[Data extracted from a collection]
────────────────────

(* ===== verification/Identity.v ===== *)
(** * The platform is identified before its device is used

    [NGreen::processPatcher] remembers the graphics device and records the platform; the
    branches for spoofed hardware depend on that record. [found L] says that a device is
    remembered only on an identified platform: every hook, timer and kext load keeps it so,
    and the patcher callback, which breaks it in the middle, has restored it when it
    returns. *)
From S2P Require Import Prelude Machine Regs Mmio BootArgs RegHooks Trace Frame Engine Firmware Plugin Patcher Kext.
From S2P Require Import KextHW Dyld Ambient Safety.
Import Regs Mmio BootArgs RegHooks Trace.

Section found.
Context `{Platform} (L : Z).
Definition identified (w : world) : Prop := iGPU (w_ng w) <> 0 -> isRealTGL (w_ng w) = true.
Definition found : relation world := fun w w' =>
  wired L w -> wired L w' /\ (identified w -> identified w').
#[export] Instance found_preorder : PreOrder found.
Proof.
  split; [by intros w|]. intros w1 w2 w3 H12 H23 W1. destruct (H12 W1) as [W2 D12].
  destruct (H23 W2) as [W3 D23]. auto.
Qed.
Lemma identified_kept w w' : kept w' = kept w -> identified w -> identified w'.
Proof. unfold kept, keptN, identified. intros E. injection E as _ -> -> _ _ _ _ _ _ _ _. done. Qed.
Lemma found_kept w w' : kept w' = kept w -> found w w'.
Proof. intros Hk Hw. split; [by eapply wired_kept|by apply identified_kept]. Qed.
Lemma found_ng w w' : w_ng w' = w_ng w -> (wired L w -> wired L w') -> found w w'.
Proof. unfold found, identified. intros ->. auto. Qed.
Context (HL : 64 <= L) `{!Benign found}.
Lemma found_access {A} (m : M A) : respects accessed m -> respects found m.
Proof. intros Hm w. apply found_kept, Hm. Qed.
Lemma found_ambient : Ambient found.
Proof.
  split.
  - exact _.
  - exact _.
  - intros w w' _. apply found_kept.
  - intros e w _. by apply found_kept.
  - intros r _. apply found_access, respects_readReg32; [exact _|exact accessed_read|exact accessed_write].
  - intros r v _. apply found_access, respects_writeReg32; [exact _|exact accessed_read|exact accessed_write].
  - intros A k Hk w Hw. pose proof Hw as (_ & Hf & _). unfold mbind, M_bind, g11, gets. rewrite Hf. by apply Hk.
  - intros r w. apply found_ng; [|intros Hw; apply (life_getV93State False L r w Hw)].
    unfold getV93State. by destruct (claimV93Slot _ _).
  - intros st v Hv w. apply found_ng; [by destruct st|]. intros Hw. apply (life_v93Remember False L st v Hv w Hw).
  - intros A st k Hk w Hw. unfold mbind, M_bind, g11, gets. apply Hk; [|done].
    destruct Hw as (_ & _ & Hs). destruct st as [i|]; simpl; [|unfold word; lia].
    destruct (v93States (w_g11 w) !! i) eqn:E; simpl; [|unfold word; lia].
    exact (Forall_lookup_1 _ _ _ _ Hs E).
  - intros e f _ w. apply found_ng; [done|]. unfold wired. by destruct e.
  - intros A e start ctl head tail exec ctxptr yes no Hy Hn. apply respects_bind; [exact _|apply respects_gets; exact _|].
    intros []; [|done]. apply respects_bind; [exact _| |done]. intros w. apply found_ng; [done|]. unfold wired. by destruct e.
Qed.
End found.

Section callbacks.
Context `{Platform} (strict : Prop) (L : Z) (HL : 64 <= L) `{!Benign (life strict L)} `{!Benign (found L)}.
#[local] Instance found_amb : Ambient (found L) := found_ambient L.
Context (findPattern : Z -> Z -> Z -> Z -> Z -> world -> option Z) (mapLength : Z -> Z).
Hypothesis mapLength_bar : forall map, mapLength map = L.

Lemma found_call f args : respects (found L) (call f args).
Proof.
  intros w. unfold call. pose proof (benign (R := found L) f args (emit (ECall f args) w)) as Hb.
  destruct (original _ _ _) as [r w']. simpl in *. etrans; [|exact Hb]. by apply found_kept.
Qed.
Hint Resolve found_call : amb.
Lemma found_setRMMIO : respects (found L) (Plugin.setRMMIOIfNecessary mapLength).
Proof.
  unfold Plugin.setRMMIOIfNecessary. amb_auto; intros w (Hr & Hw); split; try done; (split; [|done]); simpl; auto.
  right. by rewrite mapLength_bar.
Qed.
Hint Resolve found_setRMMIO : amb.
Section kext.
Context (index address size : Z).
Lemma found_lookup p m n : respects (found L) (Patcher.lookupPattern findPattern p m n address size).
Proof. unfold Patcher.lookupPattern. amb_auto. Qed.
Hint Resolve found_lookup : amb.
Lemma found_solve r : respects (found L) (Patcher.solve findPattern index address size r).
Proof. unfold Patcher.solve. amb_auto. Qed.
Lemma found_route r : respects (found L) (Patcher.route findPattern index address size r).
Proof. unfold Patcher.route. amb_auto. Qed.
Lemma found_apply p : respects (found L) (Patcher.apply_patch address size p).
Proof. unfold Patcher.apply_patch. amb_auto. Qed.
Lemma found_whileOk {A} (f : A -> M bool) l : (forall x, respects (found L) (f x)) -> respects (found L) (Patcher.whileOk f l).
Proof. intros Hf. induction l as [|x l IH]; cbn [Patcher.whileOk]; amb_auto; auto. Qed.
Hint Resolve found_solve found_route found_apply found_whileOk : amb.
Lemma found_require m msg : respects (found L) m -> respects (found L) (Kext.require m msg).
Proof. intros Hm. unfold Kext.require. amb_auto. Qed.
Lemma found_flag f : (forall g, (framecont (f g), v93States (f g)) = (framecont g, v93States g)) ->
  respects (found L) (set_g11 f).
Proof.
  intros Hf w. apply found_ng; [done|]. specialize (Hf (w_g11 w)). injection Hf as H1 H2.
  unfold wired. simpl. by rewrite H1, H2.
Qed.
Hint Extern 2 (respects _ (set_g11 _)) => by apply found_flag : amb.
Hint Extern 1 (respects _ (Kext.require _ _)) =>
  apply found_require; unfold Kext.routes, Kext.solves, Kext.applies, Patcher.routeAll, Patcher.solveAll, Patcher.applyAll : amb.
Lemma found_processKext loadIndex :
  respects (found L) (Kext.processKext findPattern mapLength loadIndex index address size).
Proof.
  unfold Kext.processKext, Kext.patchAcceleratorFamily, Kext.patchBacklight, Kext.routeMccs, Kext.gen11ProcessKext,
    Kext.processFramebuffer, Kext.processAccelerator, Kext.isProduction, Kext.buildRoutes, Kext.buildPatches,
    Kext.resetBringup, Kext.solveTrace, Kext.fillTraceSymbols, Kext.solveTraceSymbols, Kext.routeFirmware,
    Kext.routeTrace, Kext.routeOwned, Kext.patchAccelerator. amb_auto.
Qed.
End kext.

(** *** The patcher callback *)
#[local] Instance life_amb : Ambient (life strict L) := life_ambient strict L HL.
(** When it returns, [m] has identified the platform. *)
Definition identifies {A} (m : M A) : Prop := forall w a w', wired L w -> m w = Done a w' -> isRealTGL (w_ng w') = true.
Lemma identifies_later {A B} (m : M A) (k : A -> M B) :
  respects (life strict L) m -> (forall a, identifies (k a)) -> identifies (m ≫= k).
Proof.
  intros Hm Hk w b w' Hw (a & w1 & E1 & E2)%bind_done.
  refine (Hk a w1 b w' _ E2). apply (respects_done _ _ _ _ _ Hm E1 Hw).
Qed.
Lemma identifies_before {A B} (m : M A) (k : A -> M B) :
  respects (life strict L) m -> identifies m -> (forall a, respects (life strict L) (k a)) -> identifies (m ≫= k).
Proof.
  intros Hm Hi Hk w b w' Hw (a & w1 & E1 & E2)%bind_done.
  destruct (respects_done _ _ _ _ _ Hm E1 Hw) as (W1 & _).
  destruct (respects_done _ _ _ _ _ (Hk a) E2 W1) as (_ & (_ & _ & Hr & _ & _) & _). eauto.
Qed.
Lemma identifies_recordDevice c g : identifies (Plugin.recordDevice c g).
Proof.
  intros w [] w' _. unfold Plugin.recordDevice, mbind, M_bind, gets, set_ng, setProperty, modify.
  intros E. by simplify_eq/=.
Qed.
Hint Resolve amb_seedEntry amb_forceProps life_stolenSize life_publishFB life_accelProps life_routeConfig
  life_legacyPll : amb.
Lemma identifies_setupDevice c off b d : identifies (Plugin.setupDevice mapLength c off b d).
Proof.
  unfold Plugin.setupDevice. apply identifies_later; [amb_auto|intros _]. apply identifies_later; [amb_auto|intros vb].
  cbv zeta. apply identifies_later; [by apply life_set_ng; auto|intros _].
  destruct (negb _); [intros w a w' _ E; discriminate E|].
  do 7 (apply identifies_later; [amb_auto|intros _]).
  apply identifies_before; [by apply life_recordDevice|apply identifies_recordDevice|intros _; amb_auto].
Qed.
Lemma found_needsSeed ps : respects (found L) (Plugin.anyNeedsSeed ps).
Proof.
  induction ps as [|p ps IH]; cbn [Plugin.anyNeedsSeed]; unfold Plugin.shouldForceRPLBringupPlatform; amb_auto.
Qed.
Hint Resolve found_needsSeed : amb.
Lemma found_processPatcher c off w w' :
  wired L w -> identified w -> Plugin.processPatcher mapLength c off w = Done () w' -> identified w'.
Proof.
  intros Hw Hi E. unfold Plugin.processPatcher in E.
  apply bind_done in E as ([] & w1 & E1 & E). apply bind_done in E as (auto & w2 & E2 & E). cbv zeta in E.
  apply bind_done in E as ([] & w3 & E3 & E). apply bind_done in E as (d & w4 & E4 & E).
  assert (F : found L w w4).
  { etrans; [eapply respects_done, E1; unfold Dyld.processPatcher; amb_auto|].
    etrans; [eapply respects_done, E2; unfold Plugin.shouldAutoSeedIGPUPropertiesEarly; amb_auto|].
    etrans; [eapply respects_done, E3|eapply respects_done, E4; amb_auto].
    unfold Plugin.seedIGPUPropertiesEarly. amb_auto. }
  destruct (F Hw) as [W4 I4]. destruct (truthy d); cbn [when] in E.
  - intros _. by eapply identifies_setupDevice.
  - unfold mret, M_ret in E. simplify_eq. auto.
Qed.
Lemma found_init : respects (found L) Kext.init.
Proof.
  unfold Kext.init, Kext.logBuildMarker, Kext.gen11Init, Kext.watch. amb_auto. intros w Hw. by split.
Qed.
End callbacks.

────────────────────

__AIM OF THE EXERCISE__. Could you write out, exactly as they stand, only the lines above that begin at the line with "Lemma identified_kept w" and stop after the line with "Context (HL : 64"?

__WRITTEN REPLY__.
Lemma identified_kept w w' : kept w' = kept w -> identified w -> identified w'.
Proof. unfold kept, keptN, identified. intros E. injection E as _ -> -> _ _ _ _ _ _ _ _. done. Qed.
Lemma found_kept w w' : kept w' = kept w -> found w w'.
Proof. intros Hk Hw. split; [by eapply wired_kept|by apply identified_kept]. Qed.
Lemma found_ng w w' : w_ng w' = w_ng w -> (wired L w -> wired L w') -> found w w'.
Proof. unfold found, identified. intros ->. auto. Qed.
Context (HL : 64 <= L) `{!Benign found}.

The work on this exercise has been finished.